**Work task**
The number of lines containing the word "Hsub" is all you should give; count them in the records below.

Stored items

* * * * * * *

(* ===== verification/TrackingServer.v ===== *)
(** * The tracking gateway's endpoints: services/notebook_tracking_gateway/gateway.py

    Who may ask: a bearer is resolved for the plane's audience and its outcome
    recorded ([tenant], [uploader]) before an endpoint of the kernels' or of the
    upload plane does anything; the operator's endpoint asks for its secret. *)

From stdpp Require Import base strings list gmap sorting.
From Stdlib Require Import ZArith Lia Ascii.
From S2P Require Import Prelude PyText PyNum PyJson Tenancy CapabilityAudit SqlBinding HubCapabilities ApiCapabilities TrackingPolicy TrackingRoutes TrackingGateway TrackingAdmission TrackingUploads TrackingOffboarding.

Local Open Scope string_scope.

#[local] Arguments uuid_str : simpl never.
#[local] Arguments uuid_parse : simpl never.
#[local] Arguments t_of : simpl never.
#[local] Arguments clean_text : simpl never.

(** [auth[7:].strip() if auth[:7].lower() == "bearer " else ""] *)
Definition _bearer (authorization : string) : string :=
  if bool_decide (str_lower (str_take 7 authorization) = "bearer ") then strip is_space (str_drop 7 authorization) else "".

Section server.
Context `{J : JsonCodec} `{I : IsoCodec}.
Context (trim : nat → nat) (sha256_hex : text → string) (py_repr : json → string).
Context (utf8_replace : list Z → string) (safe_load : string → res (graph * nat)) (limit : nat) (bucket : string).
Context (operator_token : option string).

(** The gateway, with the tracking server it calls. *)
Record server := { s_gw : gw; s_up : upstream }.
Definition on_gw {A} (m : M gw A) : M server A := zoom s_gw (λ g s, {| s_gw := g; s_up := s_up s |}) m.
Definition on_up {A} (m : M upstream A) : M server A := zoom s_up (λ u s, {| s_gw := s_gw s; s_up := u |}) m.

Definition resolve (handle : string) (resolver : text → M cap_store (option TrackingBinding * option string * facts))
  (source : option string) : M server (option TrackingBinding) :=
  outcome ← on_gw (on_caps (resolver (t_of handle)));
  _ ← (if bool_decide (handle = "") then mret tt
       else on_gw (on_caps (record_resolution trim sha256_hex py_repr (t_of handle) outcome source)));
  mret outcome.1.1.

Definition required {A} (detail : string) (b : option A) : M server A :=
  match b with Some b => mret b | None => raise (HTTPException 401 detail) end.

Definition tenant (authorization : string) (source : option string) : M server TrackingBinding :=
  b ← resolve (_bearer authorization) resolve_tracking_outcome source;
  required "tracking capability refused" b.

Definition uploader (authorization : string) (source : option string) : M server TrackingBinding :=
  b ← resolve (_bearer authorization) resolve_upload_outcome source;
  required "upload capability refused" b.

* * * * * * *

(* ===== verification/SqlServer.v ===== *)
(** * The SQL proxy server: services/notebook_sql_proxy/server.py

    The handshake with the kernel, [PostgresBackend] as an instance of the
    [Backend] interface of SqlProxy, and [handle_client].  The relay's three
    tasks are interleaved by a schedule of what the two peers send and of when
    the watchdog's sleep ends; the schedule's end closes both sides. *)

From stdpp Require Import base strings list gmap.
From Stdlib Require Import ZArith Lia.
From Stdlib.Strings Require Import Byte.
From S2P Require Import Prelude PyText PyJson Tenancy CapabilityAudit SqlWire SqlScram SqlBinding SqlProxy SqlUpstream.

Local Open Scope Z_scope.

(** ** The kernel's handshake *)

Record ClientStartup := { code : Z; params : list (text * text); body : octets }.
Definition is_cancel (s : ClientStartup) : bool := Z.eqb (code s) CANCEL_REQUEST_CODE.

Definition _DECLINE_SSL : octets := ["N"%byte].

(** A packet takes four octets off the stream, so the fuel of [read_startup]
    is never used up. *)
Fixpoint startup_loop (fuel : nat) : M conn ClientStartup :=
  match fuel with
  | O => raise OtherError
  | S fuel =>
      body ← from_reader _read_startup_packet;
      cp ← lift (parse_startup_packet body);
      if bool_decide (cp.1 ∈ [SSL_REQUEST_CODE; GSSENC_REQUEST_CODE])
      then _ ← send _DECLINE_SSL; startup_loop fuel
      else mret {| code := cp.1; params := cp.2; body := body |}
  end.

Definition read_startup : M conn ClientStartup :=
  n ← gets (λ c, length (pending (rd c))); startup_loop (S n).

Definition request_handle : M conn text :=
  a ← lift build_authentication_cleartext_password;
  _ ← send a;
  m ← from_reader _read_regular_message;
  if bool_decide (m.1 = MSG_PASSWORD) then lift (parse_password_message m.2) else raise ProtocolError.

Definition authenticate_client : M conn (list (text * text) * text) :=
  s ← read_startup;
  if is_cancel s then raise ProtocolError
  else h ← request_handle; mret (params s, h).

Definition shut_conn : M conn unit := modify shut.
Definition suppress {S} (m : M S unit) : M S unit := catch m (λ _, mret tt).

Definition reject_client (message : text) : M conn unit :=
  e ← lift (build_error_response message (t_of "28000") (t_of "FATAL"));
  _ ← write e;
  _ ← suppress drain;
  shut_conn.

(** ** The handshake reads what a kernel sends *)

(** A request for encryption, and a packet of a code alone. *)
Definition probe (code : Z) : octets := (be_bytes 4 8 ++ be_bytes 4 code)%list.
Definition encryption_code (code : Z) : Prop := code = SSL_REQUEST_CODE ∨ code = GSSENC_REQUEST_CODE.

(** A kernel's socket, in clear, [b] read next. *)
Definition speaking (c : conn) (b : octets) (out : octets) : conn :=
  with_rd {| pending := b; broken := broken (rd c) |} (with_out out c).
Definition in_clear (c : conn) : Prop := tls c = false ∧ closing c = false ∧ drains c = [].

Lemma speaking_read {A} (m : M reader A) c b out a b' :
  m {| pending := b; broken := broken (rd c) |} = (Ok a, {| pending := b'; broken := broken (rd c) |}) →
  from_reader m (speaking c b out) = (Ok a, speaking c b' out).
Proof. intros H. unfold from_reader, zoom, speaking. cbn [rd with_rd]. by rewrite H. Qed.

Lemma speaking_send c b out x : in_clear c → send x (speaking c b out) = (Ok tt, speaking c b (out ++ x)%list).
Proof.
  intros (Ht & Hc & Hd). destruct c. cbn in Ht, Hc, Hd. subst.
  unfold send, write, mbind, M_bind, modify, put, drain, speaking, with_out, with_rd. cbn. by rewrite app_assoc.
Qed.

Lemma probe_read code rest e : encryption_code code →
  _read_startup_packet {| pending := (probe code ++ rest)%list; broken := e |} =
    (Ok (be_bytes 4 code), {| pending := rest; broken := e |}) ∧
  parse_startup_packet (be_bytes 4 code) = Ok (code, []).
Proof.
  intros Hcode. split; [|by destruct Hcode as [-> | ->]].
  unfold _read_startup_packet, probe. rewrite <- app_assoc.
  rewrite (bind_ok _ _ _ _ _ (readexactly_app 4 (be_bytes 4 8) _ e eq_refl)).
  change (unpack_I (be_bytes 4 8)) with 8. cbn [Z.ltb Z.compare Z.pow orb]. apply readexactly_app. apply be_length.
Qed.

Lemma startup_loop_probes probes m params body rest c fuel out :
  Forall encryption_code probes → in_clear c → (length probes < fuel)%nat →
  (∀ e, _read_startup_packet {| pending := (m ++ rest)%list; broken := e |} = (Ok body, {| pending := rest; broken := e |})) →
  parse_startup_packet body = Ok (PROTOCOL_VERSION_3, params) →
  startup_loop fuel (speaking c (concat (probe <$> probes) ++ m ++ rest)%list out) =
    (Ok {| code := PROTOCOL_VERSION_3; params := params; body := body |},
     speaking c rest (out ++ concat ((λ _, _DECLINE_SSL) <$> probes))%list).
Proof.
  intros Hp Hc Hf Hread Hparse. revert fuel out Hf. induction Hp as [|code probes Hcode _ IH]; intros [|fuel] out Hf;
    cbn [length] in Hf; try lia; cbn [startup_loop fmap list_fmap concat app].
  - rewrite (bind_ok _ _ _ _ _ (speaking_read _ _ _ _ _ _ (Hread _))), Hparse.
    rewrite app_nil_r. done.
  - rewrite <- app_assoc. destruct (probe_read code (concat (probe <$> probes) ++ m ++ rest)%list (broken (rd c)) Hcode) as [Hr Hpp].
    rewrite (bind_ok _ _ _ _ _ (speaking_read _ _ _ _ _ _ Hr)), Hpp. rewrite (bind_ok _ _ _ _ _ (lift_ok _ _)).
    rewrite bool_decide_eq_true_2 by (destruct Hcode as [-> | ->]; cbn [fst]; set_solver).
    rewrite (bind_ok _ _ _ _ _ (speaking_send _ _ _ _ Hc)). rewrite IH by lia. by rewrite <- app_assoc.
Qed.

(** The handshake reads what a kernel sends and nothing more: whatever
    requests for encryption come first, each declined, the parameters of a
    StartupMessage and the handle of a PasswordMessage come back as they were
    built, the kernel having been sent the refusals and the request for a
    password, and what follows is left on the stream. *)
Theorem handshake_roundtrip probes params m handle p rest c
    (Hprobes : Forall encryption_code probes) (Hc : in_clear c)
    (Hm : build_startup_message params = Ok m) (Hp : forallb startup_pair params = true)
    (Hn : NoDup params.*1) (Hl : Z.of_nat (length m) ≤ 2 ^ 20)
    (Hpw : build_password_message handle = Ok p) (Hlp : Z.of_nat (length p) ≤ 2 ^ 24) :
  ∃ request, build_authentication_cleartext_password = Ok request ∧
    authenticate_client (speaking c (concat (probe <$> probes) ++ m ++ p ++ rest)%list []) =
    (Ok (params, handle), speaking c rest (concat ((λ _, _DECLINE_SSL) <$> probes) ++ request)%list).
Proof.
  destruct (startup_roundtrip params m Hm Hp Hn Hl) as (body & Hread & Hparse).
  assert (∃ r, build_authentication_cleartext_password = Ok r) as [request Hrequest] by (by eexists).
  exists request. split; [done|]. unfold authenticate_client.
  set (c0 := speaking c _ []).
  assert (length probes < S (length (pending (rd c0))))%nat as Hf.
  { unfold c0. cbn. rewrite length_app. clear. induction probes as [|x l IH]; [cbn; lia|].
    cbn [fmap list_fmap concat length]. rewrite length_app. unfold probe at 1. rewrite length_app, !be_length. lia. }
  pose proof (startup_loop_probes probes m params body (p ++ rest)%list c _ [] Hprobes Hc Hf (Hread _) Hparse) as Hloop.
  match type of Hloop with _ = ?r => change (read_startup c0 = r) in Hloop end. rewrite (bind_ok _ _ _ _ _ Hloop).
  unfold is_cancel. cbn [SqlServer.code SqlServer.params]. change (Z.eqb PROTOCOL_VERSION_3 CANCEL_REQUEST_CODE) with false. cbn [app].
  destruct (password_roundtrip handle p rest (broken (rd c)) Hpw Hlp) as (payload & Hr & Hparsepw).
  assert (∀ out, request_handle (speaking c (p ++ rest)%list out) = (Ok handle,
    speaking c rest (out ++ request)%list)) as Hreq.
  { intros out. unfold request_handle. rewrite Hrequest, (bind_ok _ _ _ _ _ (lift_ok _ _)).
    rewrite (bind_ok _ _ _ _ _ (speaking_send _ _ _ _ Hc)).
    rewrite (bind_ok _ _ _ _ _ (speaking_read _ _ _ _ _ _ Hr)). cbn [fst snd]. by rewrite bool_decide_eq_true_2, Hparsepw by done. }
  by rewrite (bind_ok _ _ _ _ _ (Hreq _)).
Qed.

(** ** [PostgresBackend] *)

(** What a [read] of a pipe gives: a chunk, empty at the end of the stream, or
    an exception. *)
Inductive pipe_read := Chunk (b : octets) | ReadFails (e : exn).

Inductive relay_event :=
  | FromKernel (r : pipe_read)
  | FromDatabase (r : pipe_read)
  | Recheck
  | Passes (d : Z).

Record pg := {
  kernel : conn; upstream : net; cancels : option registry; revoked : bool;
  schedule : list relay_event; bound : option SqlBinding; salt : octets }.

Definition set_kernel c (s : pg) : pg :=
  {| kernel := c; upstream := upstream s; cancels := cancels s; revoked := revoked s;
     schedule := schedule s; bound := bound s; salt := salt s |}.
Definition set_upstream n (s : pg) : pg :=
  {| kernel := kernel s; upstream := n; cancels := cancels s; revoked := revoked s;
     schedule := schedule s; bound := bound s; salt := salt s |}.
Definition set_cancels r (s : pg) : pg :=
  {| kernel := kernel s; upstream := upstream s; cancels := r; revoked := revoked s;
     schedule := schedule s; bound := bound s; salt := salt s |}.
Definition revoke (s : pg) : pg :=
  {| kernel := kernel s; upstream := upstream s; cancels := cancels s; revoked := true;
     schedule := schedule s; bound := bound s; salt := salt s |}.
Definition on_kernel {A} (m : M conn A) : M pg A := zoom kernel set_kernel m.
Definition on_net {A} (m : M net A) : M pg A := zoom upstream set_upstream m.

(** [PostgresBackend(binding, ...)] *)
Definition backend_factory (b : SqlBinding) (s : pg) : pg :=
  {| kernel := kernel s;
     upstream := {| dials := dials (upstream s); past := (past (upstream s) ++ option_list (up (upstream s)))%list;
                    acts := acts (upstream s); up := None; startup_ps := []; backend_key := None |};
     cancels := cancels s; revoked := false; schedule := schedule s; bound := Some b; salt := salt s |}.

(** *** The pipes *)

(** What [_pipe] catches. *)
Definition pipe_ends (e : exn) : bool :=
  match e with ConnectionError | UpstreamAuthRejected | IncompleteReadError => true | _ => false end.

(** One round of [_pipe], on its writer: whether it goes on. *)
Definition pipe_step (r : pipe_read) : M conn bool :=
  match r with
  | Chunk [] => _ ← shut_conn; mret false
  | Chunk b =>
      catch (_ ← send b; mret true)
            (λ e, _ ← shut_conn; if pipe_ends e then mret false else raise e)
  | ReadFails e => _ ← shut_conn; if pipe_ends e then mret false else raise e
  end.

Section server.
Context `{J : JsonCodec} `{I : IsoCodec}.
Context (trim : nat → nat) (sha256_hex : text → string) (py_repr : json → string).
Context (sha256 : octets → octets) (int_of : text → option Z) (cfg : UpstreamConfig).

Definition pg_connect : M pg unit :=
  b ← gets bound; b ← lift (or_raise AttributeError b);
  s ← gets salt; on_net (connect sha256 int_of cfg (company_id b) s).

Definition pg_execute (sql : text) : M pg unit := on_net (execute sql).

* * * * * * *

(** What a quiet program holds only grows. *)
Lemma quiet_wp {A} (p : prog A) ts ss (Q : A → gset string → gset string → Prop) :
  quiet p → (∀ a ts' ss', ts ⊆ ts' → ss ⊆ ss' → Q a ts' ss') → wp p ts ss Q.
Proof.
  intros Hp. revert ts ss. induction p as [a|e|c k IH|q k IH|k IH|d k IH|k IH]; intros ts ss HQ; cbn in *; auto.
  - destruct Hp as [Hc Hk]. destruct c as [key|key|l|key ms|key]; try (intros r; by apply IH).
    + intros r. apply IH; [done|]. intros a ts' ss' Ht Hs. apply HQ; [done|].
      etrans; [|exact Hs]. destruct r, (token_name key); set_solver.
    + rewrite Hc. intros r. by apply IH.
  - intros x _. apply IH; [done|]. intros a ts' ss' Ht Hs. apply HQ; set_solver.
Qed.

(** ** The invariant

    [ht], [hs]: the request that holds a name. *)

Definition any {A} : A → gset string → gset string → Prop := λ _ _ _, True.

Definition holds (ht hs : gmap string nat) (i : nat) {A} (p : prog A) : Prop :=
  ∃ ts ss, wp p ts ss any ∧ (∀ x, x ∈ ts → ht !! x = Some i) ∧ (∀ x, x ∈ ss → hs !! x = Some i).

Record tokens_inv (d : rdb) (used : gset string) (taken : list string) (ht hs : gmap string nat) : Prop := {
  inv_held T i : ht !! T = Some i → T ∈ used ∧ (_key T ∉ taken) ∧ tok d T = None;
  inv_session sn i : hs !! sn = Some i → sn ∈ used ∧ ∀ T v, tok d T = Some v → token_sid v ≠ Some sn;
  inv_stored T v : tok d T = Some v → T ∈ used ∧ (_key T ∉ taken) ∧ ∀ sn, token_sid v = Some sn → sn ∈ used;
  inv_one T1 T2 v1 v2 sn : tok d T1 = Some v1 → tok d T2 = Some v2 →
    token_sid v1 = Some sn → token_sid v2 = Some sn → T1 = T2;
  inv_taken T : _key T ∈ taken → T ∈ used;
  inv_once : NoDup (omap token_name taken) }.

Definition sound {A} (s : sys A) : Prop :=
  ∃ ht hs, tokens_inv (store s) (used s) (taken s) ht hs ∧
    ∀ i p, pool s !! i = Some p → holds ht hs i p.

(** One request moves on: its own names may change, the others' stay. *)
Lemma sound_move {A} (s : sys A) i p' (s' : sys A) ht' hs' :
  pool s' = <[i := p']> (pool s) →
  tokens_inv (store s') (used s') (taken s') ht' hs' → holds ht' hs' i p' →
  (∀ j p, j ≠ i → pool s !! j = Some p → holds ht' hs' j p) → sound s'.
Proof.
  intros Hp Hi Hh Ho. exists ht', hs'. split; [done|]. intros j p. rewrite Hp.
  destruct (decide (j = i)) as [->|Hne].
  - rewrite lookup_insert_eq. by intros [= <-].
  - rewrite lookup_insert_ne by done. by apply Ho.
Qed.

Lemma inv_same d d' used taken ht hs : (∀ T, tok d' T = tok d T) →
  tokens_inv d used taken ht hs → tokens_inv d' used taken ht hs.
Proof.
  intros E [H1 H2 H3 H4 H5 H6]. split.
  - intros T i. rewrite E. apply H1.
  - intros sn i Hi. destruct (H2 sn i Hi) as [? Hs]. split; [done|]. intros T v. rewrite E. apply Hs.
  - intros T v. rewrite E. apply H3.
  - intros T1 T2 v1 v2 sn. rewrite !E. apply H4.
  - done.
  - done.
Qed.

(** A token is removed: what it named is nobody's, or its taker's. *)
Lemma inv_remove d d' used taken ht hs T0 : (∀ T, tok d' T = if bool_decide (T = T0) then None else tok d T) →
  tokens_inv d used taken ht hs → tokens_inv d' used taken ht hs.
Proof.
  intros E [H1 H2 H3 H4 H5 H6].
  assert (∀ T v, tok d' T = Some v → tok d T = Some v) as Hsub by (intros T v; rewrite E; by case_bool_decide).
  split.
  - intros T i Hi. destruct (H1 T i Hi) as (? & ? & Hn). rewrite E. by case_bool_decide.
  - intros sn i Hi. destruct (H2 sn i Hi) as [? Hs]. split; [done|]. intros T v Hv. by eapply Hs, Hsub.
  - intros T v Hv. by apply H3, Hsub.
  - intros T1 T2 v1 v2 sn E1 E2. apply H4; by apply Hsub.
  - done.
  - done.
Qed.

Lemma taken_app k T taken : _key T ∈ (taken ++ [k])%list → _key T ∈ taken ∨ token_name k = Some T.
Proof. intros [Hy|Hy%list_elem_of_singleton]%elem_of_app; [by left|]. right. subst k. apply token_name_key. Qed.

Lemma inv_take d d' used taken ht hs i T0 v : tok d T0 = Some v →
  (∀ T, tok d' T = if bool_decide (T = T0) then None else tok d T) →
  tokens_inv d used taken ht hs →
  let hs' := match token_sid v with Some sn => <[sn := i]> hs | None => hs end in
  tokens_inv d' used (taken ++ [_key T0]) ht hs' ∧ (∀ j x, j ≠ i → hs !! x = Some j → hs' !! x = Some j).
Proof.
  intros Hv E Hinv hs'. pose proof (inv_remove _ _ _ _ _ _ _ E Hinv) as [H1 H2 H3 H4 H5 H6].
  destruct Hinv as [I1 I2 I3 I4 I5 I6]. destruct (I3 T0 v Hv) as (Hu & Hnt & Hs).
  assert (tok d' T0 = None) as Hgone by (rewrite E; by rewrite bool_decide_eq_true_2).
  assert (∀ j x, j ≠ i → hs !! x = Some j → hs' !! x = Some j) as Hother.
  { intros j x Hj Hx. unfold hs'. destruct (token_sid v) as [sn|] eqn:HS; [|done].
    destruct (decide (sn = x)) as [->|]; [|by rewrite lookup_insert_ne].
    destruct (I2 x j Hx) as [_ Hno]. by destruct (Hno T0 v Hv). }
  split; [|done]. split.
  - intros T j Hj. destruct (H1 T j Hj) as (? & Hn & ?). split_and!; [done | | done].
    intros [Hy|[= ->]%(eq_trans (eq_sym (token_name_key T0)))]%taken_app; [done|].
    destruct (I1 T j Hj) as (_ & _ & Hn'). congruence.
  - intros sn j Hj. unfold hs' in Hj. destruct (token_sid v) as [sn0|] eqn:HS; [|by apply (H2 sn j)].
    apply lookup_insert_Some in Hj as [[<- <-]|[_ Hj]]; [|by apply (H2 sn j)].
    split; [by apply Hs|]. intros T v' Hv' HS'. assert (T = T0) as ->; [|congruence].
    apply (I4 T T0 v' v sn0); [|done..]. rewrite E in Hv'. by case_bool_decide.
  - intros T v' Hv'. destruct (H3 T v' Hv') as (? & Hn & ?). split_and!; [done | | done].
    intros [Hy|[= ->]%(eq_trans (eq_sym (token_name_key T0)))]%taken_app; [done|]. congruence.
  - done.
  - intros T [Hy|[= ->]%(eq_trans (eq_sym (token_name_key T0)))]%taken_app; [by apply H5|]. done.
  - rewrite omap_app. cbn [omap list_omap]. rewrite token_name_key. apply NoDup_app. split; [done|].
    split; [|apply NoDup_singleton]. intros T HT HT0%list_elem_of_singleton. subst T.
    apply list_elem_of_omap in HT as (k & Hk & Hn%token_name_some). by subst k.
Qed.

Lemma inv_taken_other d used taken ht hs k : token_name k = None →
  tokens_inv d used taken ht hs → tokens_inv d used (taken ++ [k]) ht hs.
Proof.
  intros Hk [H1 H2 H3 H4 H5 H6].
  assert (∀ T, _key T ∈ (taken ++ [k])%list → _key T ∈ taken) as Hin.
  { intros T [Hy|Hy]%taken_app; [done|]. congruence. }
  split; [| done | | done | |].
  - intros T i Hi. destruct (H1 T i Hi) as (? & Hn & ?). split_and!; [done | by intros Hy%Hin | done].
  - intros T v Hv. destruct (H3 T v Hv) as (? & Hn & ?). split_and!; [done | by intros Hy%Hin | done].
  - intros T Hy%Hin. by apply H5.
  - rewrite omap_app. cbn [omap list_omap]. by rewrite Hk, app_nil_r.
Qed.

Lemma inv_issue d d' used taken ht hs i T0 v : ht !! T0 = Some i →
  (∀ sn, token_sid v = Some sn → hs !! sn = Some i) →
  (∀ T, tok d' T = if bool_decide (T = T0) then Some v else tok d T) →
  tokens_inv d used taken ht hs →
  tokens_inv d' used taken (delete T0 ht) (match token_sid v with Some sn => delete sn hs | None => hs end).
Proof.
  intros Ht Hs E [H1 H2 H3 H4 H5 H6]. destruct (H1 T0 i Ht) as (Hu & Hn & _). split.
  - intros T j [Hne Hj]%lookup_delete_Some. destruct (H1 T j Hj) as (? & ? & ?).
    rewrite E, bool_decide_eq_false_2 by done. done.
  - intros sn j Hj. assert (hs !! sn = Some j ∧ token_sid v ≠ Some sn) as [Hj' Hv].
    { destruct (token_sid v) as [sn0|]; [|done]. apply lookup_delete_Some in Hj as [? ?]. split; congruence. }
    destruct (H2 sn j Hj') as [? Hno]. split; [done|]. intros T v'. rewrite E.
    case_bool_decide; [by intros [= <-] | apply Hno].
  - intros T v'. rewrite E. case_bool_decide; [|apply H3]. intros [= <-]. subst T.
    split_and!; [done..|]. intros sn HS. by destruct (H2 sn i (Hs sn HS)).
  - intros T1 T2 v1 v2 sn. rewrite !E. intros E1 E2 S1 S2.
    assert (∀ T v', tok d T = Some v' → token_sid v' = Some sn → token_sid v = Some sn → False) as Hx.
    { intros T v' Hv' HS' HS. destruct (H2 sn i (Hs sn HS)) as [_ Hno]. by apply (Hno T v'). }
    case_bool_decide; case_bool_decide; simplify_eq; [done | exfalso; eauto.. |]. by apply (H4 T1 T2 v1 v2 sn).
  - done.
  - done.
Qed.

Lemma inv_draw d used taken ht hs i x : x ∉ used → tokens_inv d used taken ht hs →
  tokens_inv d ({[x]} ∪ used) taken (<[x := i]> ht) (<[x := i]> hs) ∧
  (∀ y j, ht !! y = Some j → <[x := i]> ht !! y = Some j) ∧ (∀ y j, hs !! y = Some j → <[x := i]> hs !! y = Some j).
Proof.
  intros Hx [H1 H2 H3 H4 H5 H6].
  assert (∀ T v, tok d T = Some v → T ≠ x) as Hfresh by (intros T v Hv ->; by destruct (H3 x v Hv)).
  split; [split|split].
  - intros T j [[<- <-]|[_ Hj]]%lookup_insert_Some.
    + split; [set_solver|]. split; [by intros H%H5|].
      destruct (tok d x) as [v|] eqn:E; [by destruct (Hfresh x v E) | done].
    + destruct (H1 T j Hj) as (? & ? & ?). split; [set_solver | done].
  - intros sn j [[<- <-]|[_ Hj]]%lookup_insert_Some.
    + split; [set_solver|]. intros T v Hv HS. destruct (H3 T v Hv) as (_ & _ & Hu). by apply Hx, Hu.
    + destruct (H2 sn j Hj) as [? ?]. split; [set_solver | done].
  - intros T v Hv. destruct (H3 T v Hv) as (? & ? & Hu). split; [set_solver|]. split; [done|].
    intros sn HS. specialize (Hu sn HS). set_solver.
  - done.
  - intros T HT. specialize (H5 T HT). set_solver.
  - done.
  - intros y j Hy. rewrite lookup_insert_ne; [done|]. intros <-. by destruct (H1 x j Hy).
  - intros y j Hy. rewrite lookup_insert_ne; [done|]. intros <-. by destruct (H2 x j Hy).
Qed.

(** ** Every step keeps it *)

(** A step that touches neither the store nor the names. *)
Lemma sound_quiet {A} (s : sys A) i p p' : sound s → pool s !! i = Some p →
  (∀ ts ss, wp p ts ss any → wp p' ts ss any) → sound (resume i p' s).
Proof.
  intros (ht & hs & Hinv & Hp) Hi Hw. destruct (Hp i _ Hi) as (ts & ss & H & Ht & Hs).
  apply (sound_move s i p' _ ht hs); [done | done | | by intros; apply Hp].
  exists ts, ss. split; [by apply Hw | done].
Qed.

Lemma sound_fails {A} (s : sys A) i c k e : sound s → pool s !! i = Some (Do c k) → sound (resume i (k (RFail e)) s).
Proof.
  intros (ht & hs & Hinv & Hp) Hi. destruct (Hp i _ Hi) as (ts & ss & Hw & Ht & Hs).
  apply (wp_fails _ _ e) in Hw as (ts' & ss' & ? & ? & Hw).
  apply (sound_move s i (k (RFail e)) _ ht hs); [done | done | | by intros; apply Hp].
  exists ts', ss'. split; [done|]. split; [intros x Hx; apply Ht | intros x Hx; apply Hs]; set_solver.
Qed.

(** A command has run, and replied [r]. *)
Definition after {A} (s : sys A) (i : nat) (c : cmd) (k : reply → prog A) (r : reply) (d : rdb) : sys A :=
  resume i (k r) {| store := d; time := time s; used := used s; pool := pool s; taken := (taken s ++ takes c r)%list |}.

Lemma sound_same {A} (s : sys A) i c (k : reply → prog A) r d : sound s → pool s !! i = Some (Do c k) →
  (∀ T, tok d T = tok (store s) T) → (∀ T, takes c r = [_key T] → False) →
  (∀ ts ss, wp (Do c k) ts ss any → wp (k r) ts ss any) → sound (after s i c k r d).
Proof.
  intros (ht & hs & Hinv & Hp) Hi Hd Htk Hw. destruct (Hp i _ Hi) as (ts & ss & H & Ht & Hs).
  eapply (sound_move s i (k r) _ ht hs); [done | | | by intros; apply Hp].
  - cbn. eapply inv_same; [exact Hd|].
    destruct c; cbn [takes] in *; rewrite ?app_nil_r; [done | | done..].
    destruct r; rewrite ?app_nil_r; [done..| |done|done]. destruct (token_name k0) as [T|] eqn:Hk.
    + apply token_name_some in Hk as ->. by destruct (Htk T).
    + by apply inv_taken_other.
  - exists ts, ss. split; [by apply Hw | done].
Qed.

* * * * * * *

**Finished exercise**
4